Было видно, что ему нравится меня убеждать:

– Это настоящая реальность. Мы можем навести справки о змеях и отправить ловцов для зачистки территории. Мы можем собрать данные погоды, увидеть надвигающийся тайфун и предоставить резидентам военные крейсеры вместо их яхт. Мы начинаем следить за островом круглосуточно сразу после получения цели.

– Чтобы, если что, обнаружить туземцев-людоедов?

– В нашем случае были не туземцы, а контрабандисты. По снимкам со спутника можно было увидеть, что к острову швартуется рыболовецкий траулер, экипаж из семи человек. Потом дрон самолетного типа с тепловизором отследил их перемещения в глубине леса. А десантная группа нашла по тем координатам подземный склад кокаина. Его уничтожили, затем траулер подорвался на дрейфующей подводной мине, – Луньер говорил настолько уверенно, что я начал верить в историю, будто он в ней участвовал.

– За контрабанду разве убивают? – задал я глупый вопрос.

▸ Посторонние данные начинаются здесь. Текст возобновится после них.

Lemma drop_receiver_channels tok s :
  channels (heap (drop_receiver tok s)) = <[tok := dropped (channel_of s tok)]> (channels (heap s)).
Proof. unfold drop_receiver. simpl. by rewrite drop_commands_channels. Qed.

Lemma drop_receiver_tasks tok s : tasks (drop_receiver tok s) = tasks s.
Proof.
  unfold drop_receiver. simpl. pose proof (drop_commands_beside tok (queue (channel_of s tok)) s) as Hb.
  unfold beside_heap in Hb. congruence.
Qed.

Lemma drop_receiver_lighter tok s : lighter s (drop_receiver tok s).
Proof. eapply lighter_insert; [apply drop_receiver_channels|]. simpl. lia. Qed.

Lemma report_tcp_error_closed flow_id tok s : shutdown (io s) = true → report_tcp_error flow_id tok s = s.
Proof. unfold report_tcp_error. by intros ->. Qed.

Lemma lighter_trans s1 s2 s3 : lighter s1 s2 → lighter s2 s3 → lighter s1 s3.
Proof. intros H1 H2 t. specialize (H1 t). specialize (H2 t). lia. Qed.

(** The end of a writer, from any state reached without adding to its channel. *)
Lemma writer_finish_weight i flow_id tok failed s s1 r :
  shutdown (io s1) = true → lighter s s1 → tasks s1 = tasks s → tasks s !! i = Some (TargetWriter flow_id tok) →
  writer_finish flow_id tok failed s1 = Some r →
  ∃ t', r.1 = Some t' ∧ (tasks_weight r.2 (<[i := t']> (tasks r.2)) < tasks_weight s (tasks s))%nat.
Proof.
  intros Hs Hl Ht Hi [= <-]. eexists; split; [done|]. cbn [snd].
  assert (io (drop_receiver tok s1) = io s1) as Hio.
  { unfold drop_receiver. simpl. pose proof (drop_commands_beside tok (queue (channel_of s1 tok)) s1) as Hb.
    unfold beside_heap, frame_of in Hb. congruence. }
  replace (if failed then _ else _) with (drop_receiver tok s1)
    by (destruct failed; [by rewrite report_tcp_error_closed by congruence|done]).
  rewrite drop_receiver_tasks, Ht. eapply weight_insert; [|done|simpl; lia].
  eapply lighter_trans; [exact Hl|apply drop_receiver_lighter].
Qed.

Lemma try_record_keeps e s :
  tasks (try_record_flow_activity e s) = tasks s ∧ heap (try_record_flow_activity e s) = heap s.
Proof. unfold try_record_flow_activity. by destruct (queue_full s). Qed.

Lemma target_writer_weight i flow_id tok input s r :
  shutdown (io s) = true → tasks s !! i = Some (TargetWriter flow_id tok) →
  target_writer_step flow_id tok input s = Some r →
  ∃ t', r.1 = Some t' ∧ (tasks_weight r.2 (<[i := t']> (tasks r.2)) < tasks_weight s (tasks s))%nat.
Proof.
  intros Hs Hi. assert (lighter s s) as Hself by (by apply lighter_channels).
  unfold target_writer_step. destruct (writing (channel_of s tok)) as [payload|] eqn:Hw.
  - set (s1 := drop_data tok payload (put_queue tok (queue (channel_of s tok)) None s)).
    assert (lighter s s1) as Hl by (eapply (lighter_insert s s1 tok); [reflexivity|simpl; rewrite Hw; lia]).
    destruct (is_aborted s tok); [apply (writer_finish_weight i flow_id tok false s s1 _ Hs Hl eq_refl Hi)|].
    destruct input; try done; [|apply (writer_finish_weight i flow_id tok true s s1 _ Hs Hl eq_refl Hi)].
    intros [= <-]. eexists; split; [done|]. cbn [snd]. set (s2 := record _ (push_written tok payload s)).
    set (s3 := drop_data _ _ _). destruct (try_record_keeps Activity s2) as [Ht Hh].
    assert (tasks s3 = tasks s) as -> by exact Ht.
    assert (channels (heap s3) = channels (heap (push_written tok payload s))) as Hc by (simpl; by rewrite Hh).
    eapply weight_insert; [|done|].
    + eapply (lighter_insert s s3 tok); [exact Hc|]. simpl. lia.
    + simpl. rewrite (channel_of_insert tok _ s s3 tok Hc), decide_True by done. simpl. rewrite Hw. lia.
  - destruct (is_aborted s tok); [apply (writer_finish_weight i flow_id tok false s s _ Hs Hself eq_refl Hi)|].
    destruct (queue (channel_of s tok)) as [|[payload|] q] eqn:Hq.
    + destruct (negb _ || _); [|done].
      destruct (is_closed s tok); [destruct input|]; apply (writer_finish_weight i flow_id tok _ s s _ Hs Hself eq_refl Hi).
    + intros [= <-]. eexists; split; [done|]. cbn [snd]. eapply weight_insert; [|done|].
      * eapply (lighter_insert s _ tok); [reflexivity|]. simpl. rewrite Hq, Hw. simpl. lia.
      * simpl. unfold put_queue. rewrite channel_of_put, decide_True by done. simpl. rewrite Hq, Hw. simpl. lia.
    + set (s1 := control_close tok (put_queue tok q None s)).
      assert (lighter s s1) as Hl by (eapply (lighter_insert s s1 tok); [reflexivity|simpl; rewrite Hq, Hw; simpl; lia]).
      destruct input; apply (writer_finish_weight i flow_id tok _ s s1 _ Hs Hl eq_refl Hi).
Qed.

– Мы не были уверены в местной полиции. В случаях ареста в порту возникал риск того, что они передадут дела подельникам вместе с координатами тайника. Мы могли прикрутить сюда идеологию, что убиваем убийц, ведь наркотики – это зло. Но, честно, наши агенты – очень прагматичные и, в то же время, творческие люди. А мина, получается, – очень красивый и надежный способ сломать цепочку наркотрафика хотя бы на месяц.

– Вы говорите об этом с таким упоением, будто пересказываете триллер. Получается, вы – элитная частная военная организация со связями в правительстве. В ваши обязанности входит защита интересов резидентов, – я говорил уверенным голосом, хотя сам слабо представлял, что имею в виду.

– Посмотрите на проблему глобальнее. Наша работа станет затруднительной, если мы будем согласовывать ее с местными властями. Но еще сложнее прятаться на конспиративных квартирах и передавать шифры, по-разному завязывая шнурки. Мы любим эту тематику, нас всему учили, но только в качестве исторической справки и тренировки для ума. В самом начале задача Центра была согласовать работу всех спецслужб. Потом произошла унификация, и теперь нельзя говорить «разведка США» или «разведка Китая». Есть просто Центр с агентами в США и в Китае, – Луньер объяснял медленно, потому что знал, как может выглядеть его повествование в глазах непросвещенного. Он выдавал каждую новую порцию фактов с большим удовольствием, смакуя всю красоту выстроенной системы.

– Звучит невероятно, – сказал я. – Будто существует мировое правительство, а вы поддерживаете его режим на всем земном шаре.

– Правительство же от слова «править», а это, боюсь, плохо описывает жизнь резидентов. Хотя они и стоят во главе всех больших стран, а мы сопровождаем их интересы, нельзя говорить о нашем мироустройстве, как о мировом правительстве. Есть резиденты, есть мы, есть страны со своими интересами. И это не совсем иерархия. Мы, можно сказать, договорились жить вместе.

– И вы каждый день зачищаете острова для вечеринок? – это прозвучало немного грубо.

– Конечно, нет. У Центра много граней, и все они прекрасны. Он оберегает резидентов и обеспечивает их право на все; защищает их власть на высших постах во всех странах; заботится о наследовании резидентского права и о будущем всего мира. Объем работы при выполнении нашей миссии огромен.

– А в чем конкретно заключается защита власти?

– Взять, хотя бы, слежку и идентификацию людей. Мы старательно подключаем свои «глаза» и «уши» к городским камерам, телефонам, умным домашним устройствам по всему миру.

– Паноптикум. Тюрьма, где не знаешь, следят за тобой или нет. Чтобы все боялись лишнего слова сказать даже дома.

– Я чувствую, вы не можете выйти из шаблона классических антиутопий. Давайте еще раз, – Луньер хоть и говорил жестко, это не звучало грубо или оскорбительно. – Мечты диктатора о том, чтобы все ходили по струнке, – это мечты нашего резидента. Если он захочет в своей стране устроить диктатуру – мы поможем. Но у самого Центра нет политических амбиций. Мы занимаем вершину силовой пирамиды, большего взять нельзя.